(* ===== verification/Detectors.v ===== *)
(** * The anomaly detectors ([services/anomaly_detector.py])

    Each detector reads the request log (or the reputation and challenge
    tables) over a time window, groups it, and writes one automatic rule per
    finding through [get_or_create_auto_rule].  A grouped query returns one row
    per group; SQL leaves the order of groups open, and the model takes one.
    The [anomaly_detected] signal is not part of the model. *)

From Stdlib Require Import ZArith QArith Qround Lia Ascii String Sorted.
From stdpp Require Import base tactics option list strings numbers gmap.
From S2P Require Import Prelude PyStr IpAddress Hash PyTime Codec Regex Conf.
From S2P Require Import ClientIp Redis Models AutoRule RuleEngine.

Open Scope Z_scope.

Definition minute_us : Z := 60 * usec.
Definition hour_us : Z := 3600 * usec.

(** ** Grouping *)

(** [COUNT] of the rows that satisfy a condition. *)
Definition count_if {A} (p : A → bool) (l : list A) : Z := Z.of_nat (length (List.filter p l)).

(** [COUNT(DISTINCT f)]. *)
Definition count_distinct {A} (f : A → string) (l : list A) : Z :=
  Z.of_nat (length (remove_dups (map f l))).

(** The groups of [values(f)]. *)
Definition groups {A} (f : A → string) (l : list A) : list string := remove_dups (map f l).

Definition of_ip (ip : string) (r : RequestLog) : bool := bool_decide (rl_ip_address r = ip).
Definition since (cutoff : Z) (r : RequestLog) : bool := cutoff <=? rl_timestamp r.

(** ** Evidence values as they are printed in the rule's notes *)

Inductive num : Type := PyInt (z : Z) | PyFloat (q : Q).

Definition num_Q (n : num) : Q := match n with PyInt z => inject_Z z | PyFloat q => q end.

(** [round(q, 2)], half to even, in hundredths. *)
Definition round2 (q : Q) : Z :=
  let x := (q * 100)%Q in
  let f := Qfloor x in
  let r := (x - inject_Z f)%Q in
  match (r ?= 1 # 2)%Q with
  | Lt => f
  | Gt => f + 1
  | Eq => if Z.even f then f else f + 1
  end.

(** [str] of a non-negative float with at most two decimals. *)
Definition show_hundredths (k : Z) : string :=
  str_of_Z (k / 100) +:+ "." +:+
  (if k mod 10 =? 0 then pad_digits 1 (k mod 100 / 10) "" else pad_digits 2 (k mod 100) "").

Definition show_num (n : num) : string :=
  match n with PyInt z => str_of_Z z | PyFloat q => show_hundredths (round2 q) end.

Example show_num_examples :
  show_num (PyInt 7) = "7" ∧ show_num (PyFloat (7 # 2)) = "3.5" ∧ show_num (PyFloat 1) = "1.0" ∧
  show_num (PyFloat (7 # 8)) = "0.88" ∧ show_num (PyFloat (1 # 8)) = "0.12" ∧
  show_num (PyFloat (5 # 100)) = "0.05".
Proof. vm_compute. done. Qed.

(** [statistics.median]: an int when the middle value is unique. *)
Definition median (values : list Z) : num :=
  let sorted := sort_by Z.leb values in
  let n := length values in
  if Nat.odd n then PyInt (nth (n / 2) sorted 0)
  else PyFloat (inject_Z (nth (n / 2 - 1) sorted 0 + nth (n / 2) sorted 0) / 2).

Definition num_scale (k : Z) (n : num) : num :=
  match n with PyInt z => PyInt (z * k) | PyFloat q => PyFloat (q * inject_Z k) end.

(** ** Counting by subnet: insertion-ordered dictionaries *)

(** [d[k] = d.get(k, 0) + n]. *)
Fixpoint add_count (k : string) (n : Z) (d : list (string * Z)) : list (string * Z) :=
  match d with
  | [] => [(k, n)]
  | (k', m) :: d => if bool_decide (k' = k) then (k', m + n) :: d else (k', m) :: add_count k n d
  end.

(** The subnet of each address, those that do not parse skipped. *)
Definition subnet_counts (ips : list (string * Z)) : list (string * Z) :=
  fold_left (λ d '(ip, n), match get_subnet_prefix ip with
                           | Ok subnet => add_count subnet n d
                           | Raise _ => d
                           end) ips [].

(** [subnet_ips[subnet]]: the distinct contributing addresses. *)
Definition subnet_members (ips : list (string * Z)) (subnet : string) : list string :=
  remove_dups (List.filter (λ ip, bool_decide (get_subnet_prefix ip = Ok subnet)) (map fst ips)).

(** [for x in l: ...], collecting what each round creates. *)
Fixpoint for_each {S A B} (l : list A) (body : A → M S (list B)) : M S (list B) :=
  match l with
  | [] => ret []
  | x :: l => r <- body x ;; rs <- for_each l body ;; ret (r ++ rs)
  end.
════════
- [WORK ITEM]:
An exact copy of the listing above is what is wanted.

- [SOLUTION]:
(* ===== verification/Detectors.v ===== *)
(** * The anomaly detectors ([services/anomaly_detector.py])

    Each detector reads the request log (or the reputation and challenge
    tables) over a time window, groups it, and writes one automatic rule per
    finding through [get_or_create_auto_rule].  A grouped query returns one row
    per group; SQL leaves the order of groups open, and the model takes one.
    The [anomaly_detected] signal is not part of the model. *)

From Stdlib Require Import ZArith QArith Qround Lia Ascii String Sorted.
From stdpp Require Import base tactics option list strings numbers gmap.
From S2P Require Import Prelude PyStr IpAddress Hash PyTime Codec Regex Conf.
From S2P Require Import ClientIp Redis Models AutoRule RuleEngine.

Open Scope Z_scope.

Definition minute_us : Z := 60 * usec.
Definition hour_us : Z := 3600 * usec.

(** ** Grouping *)

(** [COUNT] of the rows that satisfy a condition. *)
Definition count_if {A} (p : A → bool) (l : list A) : Z := Z.of_nat (length (List.filter p l)).

(** [COUNT(DISTINCT f)]. *)
Definition count_distinct {A} (f : A → string) (l : list A) : Z :=
  Z.of_nat (length (remove_dups (map f l))).

(** The groups of [values(f)]. *)
Definition groups {A} (f : A → string) (l : list A) : list string := remove_dups (map f l).

Definition of_ip (ip : string) (r : RequestLog) : bool := bool_decide (rl_ip_address r = ip).
Definition since (cutoff : Z) (r : RequestLog) : bool := cutoff <=? rl_timestamp r.

(** ** Evidence values as they are printed in the rule's notes *)

Inductive num : Type := PyInt (z : Z) | PyFloat (q : Q).

Definition num_Q (n : num) : Q := match n with PyInt z => inject_Z z | PyFloat q => q end.

(** [round(q, 2)], half to even, in hundredths. *)
Definition round2 (q : Q) : Z :=
  let x := (q * 100)%Q in
  let f := Qfloor x in
  let r := (x - inject_Z f)%Q in
  match (r ?= 1 # 2)%Q with
  | Lt => f
  | Gt => f + 1
  | Eq => if Z.even f then f else f + 1
  end.

(** [str] of a non-negative float with at most two decimals. *)
Definition show_hundredths (k : Z) : string :=
  str_of_Z (k / 100) +:+ "." +:+
  (if k mod 10 =? 0 then pad_digits 1 (k mod 100 / 10) "" else pad_digits 2 (k mod 100) "").

Definition show_num (n : num) : string :=
  match n with PyInt z => str_of_Z z | PyFloat q => show_hundredths (round2 q) end.

Example show_num_examples :
  show_num (PyInt 7) = "7" ∧ show_num (PyFloat (7 # 2)) = "3.5" ∧ show_num (PyFloat 1) = "1.0" ∧
  show_num (PyFloat (7 # 8)) = "0.88" ∧ show_num (PyFloat (1 # 8)) = "0.12" ∧
  show_num (PyFloat (5 # 100)) = "0.05".
Proof. vm_compute. done. Qed.

(** [statistics.median]: an int when the middle value is unique. *)
Definition median (values : list Z) : num :=
  let sorted := sort_by Z.leb values in
  let n := length values in
  if Nat.odd n then PyInt (nth (n / 2) sorted 0)
  else PyFloat (inject_Z (nth (n / 2 - 1) sorted 0 + nth (n / 2) sorted 0) / 2).

Definition num_scale (k : Z) (n : num) : num :=
  match n with PyInt z => PyInt (z * k) | PyFloat q => PyFloat (q * inject_Z k) end.

(** ** Counting by subnet: insertion-ordered dictionaries *)

(** [d[k] = d.get(k, 0) + n]. *)
Fixpoint add_count (k : string) (n : Z) (d : list (string * Z)) : list (string * Z) :=
  match d with
  | [] => [(k, n)]
  | (k', m) :: d => if bool_decide (k' = k) then (k', m + n) :: d else (k', m) :: add_count k n d
  end.

(** The subnet of each address, those that do not parse skipped. *)
Definition subnet_counts (ips : list (string * Z)) : list (string * Z) :=
  fold_left (λ d '(ip, n), match get_subnet_prefix ip with
                           | Ok subnet => add_count subnet n d
                           | Raise _ => d
                           end) ips [].

(** [subnet_ips[subnet]]: the distinct contributing addresses. *)
Definition subnet_members (ips : list (string * Z)) (subnet : string) : list string :=
  remove_dups (List.filter (λ ip, bool_decide (get_subnet_prefix ip = Ok subnet)) (map fst ips)).

(** [for x in l: ...], collecting what each round creates. *)
Fixpoint for_each {S A B} (l : list A) (body : A → M S (list B)) : M S (list B) :=
  match l with
  | [] => ret []
  | x :: l => r <- body x ;; rs <- for_each l body ;; ret (r ++ rs)
  end.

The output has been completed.